What you need to do → Please repeat, from the entries that follow, the lines from the one containing "List.length ss = 2%nat" through the one containing "exists (natToString (Qfloor" exactly, adding nothing.

BEGIN Input records

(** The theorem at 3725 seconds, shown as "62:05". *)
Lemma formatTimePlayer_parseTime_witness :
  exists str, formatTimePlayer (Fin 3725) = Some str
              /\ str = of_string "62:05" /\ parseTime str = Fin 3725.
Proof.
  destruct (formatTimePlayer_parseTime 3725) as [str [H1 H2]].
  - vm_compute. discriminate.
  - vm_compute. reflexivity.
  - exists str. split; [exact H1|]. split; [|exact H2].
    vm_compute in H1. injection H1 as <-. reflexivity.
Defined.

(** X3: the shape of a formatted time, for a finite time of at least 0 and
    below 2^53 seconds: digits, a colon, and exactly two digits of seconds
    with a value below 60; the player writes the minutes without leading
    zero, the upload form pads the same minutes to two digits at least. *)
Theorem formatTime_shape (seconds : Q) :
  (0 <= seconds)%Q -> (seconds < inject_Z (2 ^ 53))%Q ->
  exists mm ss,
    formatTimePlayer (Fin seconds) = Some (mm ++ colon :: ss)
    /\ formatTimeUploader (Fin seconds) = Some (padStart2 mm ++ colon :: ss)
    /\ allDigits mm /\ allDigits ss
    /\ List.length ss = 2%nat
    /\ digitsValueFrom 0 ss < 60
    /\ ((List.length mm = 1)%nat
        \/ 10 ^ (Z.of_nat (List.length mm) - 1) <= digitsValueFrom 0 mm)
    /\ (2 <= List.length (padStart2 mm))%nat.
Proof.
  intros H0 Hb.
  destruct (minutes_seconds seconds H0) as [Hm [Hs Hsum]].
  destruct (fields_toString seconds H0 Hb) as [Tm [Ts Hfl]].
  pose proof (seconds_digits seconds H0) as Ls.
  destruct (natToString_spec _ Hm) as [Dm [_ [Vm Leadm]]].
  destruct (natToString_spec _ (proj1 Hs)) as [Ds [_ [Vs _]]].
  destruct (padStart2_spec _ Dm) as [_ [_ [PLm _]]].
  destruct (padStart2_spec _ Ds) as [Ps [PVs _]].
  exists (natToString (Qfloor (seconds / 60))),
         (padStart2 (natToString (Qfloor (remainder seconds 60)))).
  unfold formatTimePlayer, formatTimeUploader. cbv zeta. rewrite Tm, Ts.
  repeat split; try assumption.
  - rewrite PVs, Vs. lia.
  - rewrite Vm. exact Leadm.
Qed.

END Input records

Completed exercise →
    /\ List.length ss = 2%nat
    /\ digitsValueFrom 0 ss < 60
    /\ ((List.length mm = 1)%nat
        \/ 10 ^ (Z.of_nat (List.length mm) - 1) <= digitsValueFrom 0 mm)
    /\ (2 <= List.length (padStart2 mm))%nat.
Proof.
  intros H0 Hb.
  destruct (minutes_seconds seconds H0) as [Hm [Hs Hsum]].
  destruct (fields_toString seconds H0 Hb) as [Tm [Ts Hfl]].
  pose proof (seconds_digits seconds H0) as Ls.
  destruct (natToString_spec _ Hm) as [Dm [_ [Vm Leadm]]].
  destruct (natToString_spec _ (proj1 Hs)) as [Ds [_ [Vs _]]].
  destruct (padStart2_spec _ Dm) as [_ [_ [PLm _]]].
  destruct (padStart2_spec _ Ds) as [Ps [PVs _]].
  exists (natToString (Qfloor (seconds / 60))),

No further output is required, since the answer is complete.